───── DATA FOR THIS EXERCISE
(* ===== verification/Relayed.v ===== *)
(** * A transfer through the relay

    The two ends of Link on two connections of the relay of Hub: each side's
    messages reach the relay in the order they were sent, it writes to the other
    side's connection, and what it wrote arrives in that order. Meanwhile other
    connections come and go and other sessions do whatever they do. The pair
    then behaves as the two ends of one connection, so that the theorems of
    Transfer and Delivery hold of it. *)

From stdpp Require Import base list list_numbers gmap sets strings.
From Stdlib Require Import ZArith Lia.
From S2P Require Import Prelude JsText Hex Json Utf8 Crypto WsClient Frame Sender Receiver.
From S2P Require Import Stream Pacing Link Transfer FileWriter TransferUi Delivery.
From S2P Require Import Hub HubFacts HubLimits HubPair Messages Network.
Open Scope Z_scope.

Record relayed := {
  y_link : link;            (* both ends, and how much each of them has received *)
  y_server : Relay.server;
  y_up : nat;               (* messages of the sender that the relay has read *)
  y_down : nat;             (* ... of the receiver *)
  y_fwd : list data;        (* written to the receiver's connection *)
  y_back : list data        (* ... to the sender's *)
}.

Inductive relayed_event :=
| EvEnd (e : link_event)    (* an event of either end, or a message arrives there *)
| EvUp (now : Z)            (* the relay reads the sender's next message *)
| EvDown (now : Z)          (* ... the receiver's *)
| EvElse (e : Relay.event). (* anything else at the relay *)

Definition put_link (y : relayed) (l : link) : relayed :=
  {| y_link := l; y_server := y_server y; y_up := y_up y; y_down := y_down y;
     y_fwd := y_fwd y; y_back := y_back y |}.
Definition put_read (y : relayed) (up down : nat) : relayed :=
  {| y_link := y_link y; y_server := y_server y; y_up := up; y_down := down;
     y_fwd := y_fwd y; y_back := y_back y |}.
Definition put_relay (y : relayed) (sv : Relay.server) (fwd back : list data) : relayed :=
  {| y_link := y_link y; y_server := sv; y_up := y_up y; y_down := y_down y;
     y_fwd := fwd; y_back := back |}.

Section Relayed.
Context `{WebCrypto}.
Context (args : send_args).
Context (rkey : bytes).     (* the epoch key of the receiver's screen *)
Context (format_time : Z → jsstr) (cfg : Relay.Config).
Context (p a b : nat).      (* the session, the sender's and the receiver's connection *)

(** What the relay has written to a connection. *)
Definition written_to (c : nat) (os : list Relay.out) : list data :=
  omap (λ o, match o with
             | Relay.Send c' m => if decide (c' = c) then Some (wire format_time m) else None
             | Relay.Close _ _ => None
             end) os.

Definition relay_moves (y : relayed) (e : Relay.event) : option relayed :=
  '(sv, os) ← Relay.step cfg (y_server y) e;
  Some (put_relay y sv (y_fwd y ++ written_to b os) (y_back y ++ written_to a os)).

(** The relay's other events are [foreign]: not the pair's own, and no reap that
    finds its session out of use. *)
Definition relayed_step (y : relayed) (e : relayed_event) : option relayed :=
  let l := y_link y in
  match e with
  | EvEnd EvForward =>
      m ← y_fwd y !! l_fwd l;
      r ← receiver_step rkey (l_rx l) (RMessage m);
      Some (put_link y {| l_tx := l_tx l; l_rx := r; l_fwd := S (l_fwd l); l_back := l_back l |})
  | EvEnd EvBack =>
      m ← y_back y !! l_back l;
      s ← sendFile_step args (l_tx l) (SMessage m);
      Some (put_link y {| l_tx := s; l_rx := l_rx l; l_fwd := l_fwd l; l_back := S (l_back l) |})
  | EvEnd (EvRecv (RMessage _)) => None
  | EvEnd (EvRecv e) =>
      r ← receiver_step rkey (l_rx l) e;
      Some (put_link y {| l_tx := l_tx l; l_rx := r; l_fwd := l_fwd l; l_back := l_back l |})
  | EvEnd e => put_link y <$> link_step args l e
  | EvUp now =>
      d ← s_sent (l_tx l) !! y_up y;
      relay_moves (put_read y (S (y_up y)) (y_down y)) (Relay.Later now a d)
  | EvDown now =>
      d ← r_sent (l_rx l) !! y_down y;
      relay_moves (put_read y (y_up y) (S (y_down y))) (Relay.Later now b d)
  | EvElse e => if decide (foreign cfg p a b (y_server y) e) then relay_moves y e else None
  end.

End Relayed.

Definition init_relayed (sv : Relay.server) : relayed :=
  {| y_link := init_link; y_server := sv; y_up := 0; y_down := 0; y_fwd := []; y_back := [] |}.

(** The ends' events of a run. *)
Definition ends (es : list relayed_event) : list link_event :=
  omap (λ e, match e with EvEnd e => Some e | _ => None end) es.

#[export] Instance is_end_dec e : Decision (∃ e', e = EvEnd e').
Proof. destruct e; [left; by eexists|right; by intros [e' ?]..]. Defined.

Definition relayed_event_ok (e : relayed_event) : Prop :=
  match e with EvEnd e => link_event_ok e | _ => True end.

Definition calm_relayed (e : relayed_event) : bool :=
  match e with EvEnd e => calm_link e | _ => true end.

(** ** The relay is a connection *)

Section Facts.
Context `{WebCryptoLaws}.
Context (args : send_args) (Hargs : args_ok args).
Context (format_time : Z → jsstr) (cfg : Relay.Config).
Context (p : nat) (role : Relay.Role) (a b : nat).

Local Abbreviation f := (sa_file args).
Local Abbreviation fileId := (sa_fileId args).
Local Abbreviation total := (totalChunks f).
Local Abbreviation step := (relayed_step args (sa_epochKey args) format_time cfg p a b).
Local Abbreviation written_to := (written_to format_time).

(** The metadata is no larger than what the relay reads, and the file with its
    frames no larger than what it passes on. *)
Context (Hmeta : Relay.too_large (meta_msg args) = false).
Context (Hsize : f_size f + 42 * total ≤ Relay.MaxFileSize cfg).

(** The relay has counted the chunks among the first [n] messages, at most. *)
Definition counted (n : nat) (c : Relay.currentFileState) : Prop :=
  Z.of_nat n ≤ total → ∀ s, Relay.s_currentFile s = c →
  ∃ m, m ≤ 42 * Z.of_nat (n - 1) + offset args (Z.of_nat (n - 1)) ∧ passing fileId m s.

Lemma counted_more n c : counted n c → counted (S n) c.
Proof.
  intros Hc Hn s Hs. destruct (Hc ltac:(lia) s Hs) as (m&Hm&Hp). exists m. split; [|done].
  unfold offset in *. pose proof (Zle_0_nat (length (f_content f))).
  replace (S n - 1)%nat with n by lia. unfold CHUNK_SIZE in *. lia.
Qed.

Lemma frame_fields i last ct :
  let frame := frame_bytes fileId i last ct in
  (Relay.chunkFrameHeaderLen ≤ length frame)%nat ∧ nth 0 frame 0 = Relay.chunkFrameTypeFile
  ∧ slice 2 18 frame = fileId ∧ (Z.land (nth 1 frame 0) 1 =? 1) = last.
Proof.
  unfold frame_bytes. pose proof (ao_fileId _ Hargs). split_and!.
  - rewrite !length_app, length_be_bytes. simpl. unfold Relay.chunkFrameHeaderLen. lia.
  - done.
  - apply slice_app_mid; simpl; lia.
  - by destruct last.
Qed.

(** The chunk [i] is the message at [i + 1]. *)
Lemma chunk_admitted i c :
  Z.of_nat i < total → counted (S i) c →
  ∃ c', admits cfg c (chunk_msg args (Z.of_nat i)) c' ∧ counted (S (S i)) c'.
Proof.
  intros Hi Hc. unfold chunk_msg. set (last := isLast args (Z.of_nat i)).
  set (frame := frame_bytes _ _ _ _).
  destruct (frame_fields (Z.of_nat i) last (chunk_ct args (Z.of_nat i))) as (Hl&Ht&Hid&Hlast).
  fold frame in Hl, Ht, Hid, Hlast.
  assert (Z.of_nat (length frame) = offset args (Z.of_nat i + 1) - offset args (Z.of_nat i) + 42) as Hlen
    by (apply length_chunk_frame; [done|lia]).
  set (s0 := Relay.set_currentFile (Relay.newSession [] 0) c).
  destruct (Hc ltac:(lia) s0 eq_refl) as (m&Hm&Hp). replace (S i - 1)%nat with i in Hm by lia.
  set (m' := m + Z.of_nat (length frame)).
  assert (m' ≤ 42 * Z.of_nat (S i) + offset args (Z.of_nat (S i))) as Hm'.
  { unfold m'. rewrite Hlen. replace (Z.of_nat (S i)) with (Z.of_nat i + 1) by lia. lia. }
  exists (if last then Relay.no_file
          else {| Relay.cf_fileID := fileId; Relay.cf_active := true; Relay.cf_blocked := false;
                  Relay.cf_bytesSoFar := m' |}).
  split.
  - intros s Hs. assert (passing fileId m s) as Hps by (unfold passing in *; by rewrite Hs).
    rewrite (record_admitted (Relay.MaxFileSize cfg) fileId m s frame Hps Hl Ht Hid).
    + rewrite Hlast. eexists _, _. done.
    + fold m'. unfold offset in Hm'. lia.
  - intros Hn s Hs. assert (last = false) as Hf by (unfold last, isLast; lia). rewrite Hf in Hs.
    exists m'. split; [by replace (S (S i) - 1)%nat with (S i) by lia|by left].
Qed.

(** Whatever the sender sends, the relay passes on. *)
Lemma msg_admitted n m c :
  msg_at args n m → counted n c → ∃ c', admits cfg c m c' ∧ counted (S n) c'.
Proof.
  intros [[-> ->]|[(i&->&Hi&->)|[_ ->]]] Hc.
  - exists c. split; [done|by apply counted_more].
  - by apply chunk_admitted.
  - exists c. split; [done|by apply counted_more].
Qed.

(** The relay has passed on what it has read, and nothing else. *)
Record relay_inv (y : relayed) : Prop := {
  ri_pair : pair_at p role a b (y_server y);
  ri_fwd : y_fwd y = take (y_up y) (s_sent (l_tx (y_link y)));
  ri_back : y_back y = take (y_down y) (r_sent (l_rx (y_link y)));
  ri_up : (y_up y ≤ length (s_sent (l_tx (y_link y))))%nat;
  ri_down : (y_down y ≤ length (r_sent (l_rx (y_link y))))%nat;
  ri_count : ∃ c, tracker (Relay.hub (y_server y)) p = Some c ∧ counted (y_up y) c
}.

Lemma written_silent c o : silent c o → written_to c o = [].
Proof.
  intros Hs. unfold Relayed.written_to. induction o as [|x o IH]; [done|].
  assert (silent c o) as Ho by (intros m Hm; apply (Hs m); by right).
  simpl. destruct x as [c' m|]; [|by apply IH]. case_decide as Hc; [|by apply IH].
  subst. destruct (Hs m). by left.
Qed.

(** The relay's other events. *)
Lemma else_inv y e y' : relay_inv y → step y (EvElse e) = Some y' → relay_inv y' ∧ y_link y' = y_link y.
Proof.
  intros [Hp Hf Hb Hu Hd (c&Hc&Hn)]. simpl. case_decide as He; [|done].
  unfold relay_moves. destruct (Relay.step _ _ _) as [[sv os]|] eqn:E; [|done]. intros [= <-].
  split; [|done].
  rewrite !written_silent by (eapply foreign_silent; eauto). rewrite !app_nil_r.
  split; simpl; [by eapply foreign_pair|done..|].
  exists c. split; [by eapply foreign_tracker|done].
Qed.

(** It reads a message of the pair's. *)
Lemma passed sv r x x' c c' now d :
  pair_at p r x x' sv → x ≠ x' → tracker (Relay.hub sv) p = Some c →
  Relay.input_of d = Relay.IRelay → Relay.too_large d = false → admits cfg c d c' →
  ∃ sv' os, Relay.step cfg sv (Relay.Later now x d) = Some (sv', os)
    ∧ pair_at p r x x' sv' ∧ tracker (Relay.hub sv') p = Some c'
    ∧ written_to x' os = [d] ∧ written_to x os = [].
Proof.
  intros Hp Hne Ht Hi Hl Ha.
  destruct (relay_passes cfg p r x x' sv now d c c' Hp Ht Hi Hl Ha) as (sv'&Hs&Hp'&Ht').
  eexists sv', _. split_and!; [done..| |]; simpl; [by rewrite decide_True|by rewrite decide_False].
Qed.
──────────
───── DATA FOR THIS EXERCISE
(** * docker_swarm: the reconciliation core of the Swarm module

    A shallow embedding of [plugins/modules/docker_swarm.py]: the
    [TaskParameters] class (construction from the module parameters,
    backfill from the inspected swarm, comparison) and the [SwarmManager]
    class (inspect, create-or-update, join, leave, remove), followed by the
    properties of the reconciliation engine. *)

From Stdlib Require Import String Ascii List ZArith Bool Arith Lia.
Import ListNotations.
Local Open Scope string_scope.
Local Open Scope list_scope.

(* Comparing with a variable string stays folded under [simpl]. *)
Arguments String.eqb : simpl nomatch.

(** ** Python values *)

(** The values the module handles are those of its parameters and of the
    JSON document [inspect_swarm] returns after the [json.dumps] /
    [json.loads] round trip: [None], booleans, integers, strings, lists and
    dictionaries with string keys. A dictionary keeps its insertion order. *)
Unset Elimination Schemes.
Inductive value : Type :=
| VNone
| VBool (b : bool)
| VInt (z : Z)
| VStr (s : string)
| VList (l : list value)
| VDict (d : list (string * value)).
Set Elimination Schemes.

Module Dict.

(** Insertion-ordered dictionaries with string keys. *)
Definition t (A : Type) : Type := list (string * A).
──────────
* _DIRECTIONS FOR THIS TASK_:
Say how many lines of the entries above hold the string "larger", and say nothing besides the number.

* _SOLVED PROBLEM_:
2